++++ TASK INPUT

(** ** The outside world *)

(** What [subprocess.run(..., capture_output=True, text=True, timeout=10)]
    can do: complete with an exit code and the captured streams, or raise
    ([TimeoutExpired], [FileNotFoundError], ...). *)
Inductive ProcOutcome :=
| Completed (returncode : Z) (stdout stderr : string)
| ProcRaise (e : exn).

Record CompletedProcess := {
  returncode : Z;
  stdout : string;
  stderr : string
}.

(** The world: a wall clock read by [time.time()] and the device bridge
    behind [subprocess.run].  Both are arbitrary; the n-th reading and the
    n-th invocation may answer anything. *)
Record World := {
  clock : nat → Q;
  clock_reads : nat;
  bridge : nat → list string → ProcOutcome;
  bridge_calls : nat
}.

Definition time_time : M World Q :=
  λ w, (Ok (clock w (clock_reads w)),
        {| clock := clock w; clock_reads := S (clock_reads w);
           bridge := bridge w; bridge_calls := bridge_calls w |}).

(** [time.sleep(secs)]: only the clock, which is arbitrary already, sees it. *)
Definition time_sleep (secs : Q) : M World unit := ret tt.

Definition subprocess_run (args : list string) : M World CompletedProcess :=
  λ w,
    let w' := {| clock := clock w; clock_reads := clock_reads w;
                 bridge := bridge w; bridge_calls := S (bridge_calls w) |} in
    match bridge w (bridge_calls w) args with
    | Completed rc out err =>
        (Ok {| returncode := rc; stdout := out; stderr := err |}, w')
    | ProcRaise e => (Raise e, w')
    end.

(** ** custom_agent.py *)

(** Values of a [Dict[str, Any]] parameter mapping. *)
#[warnings="-register-all"]
Inductive pyval :=
| PNone
| PBool (b : bool)
| PInt (n : Z)
| PStr (s : string)
| PList (l : list pyval).

Record ScreenInfo := {
  width : Z;
  height : Z;
  orientation : string;
  screen_timestamp : Q
}.

(** [class DeviceController(ABC)]: the five operations every backend
    implements.  A backend has a state of its own and sees the world; an
    operation may return or raise. *)
Class DeviceController (C : Type) := {
  click : Z → Z → M (C * World) bool;
  swipe : Z → Z → Z → Z → Z → M (C * World) bool;
  type_text : string → M (C * World) bool;
  press_key : string → M (C * World) bool;
  get_screen_info : M (C * World) ScreenInfo
}.

(** [class MockDeviceController(DeviceController)]: no fields. *)
Inductive MockDeviceController := MockDevice.

#[export] Instance Mock_DeviceController : DeviceController MockDeviceController := {
  click _ _ := ret true;
  swipe _ _ _ _ _ := ret true;
  type_text _ := ret true;
  press_key _ := ret true;
  get_screen_info :=
    t <- zoom snd (λ w s, (fst s, w)) time_time ;;
    ret {| width := 1080; height := 2400; orientation := "portrait";
           screen_timestamp := t |}
}.

(** One entry of [task_history]. *)
Record TaskResult := {
  task_name : string;
  success : bool;
  execution_time : Q;
  error_message : option string;
  timestamp : Q
}.

(** The calls a task executor makes on its controller, in order. *)
Inductive DeviceOp :=
| OpClick (x y : Z)
| OpSwipe (start_x start_y end_x end_y duration : Z)
| OpTypeText (text : string)
| OpPressKey (key : string)
| OpGetScreenInfo.

Section TaskExecutor.

Context {C : Type} `{DeviceController C}.

(** A [TaskExecutor] object ([device_controller], [task_history]) in its
    world, with the record [device_ops] of the controller operations it
    has invoked. *)
Record ExecState := {
  device_controller : C;
  task_history : list TaskResult;
  world : World;
  device_ops : list DeviceOp
}.

(** [TaskExecutor.__init__] *)
Definition TaskExecutor_init (c : C) (w : World) : ExecState :=
  {| device_controller := c; task_history := []; world := w;
     device_ops := [] |}.

Definition in_world {A} (m : M World A) : M ExecState A :=
  zoom world
    (λ w s, {| device_controller := device_controller s;
               task_history := task_history s; world := w;
               device_ops := device_ops s |}) m.

(** [self.device_controller.<op>(...)] *)
Definition invoke {A} (op : DeviceOp) (m : M (C * World) A) : M ExecState A :=
  λ s, let '(r, (c, w)) := m (device_controller s, world s) in
       (r, {| device_controller := c; task_history := task_history s;
              world := w; device_ops := device_ops s ++ [op] |}).

Definition _execute_recipe_task (params : gmap string pyval) : M ExecState bool :=
  invoke (OpClick 500 1200) (click 500 1200) ;;;
  in_world (time_sleep 1) ;;;
  invoke (OpTypeText "Test Recipe") (type_text "Test Recipe") ;;;
  in_world (time_sleep 1) ;;;
  invoke (OpClick 500 1400) (click 500 1400) ;;;
  ret true.

Definition _execute_calendar_task (params : gmap string pyval) : M ExecState bool :=
  invoke (OpClick 500 1200) (click 500 1200) ;;;
  in_world (time_sleep 1) ;;;
  invoke (OpTypeText "Test Event") (type_text "Test Event") ;;;
  in_world (time_sleep 1) ;;;
  invoke (OpClick 500 1400) (click 500 1400) ;;;
  ret true.

Definition _execute_generic_task (task_name : string)
    (params : gmap string pyval) : M ExecState bool :=
  ret true.

(** The body of the [try] block of [execute_task]. *)
Definition dispatch (task_name : string) (task_params : gmap string pyval)
    : M ExecState bool :=
  if String.eqb task_name "RecipeAddMultipleRecipes"
  then _execute_recipe_task task_params
  else if String.eqb task_name "SimpleCalendarAddOneEvent"
  then _execute_calendar_task task_params
  else _execute_generic_task task_name task_params.

Definition append_history (r : TaskResult) : M ExecState unit :=
  modify (λ s, {| device_controller := device_controller s;
                  task_history := task_history s ++ [r];
                  world := world s; device_ops := device_ops s |}).

Definition execute_task (task_name : string) (task_params : gmap string pyval)
    : M ExecState TaskResult :=
  start_time <- in_world time_time ;;
  let success := false in
  let error_message := None in
  outcome <- try_except
               (success <- dispatch task_name task_params ;;
                ret (success, error_message))
               (λ e, ret (success, Some (str_exn e))) ;;
  end_time <- in_world time_time ;;
  let execution_time := (end_time - start_time)%Q in
  let result := {| task_name := task_name;
                   success := fst outcome;
                   execution_time := execution_time;
                   error_message := snd outcome;
                   timestamp := start_time |} in
  append_history result ;;;
  ret result.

++++++++

WHAT TO WORK ON - The entries above hold the needed span. Transcribe exactly the lines from the one with "bridge : nat → list string → ProcOutcome;" to the one with "bridge := bridge w; bridge_calls := bridge_calls", both included.

RESPONSE AREA -
  bridge : nat → list string → ProcOutcome;
  bridge_calls : nat
}.

Definition time_time : M World Q :=
  λ w, (Ok (clock w (clock_reads w)),
        {| clock := clock w; clock_reads := S (clock_reads w);
           bridge := bridge w; bridge_calls := bridge_calls w |}).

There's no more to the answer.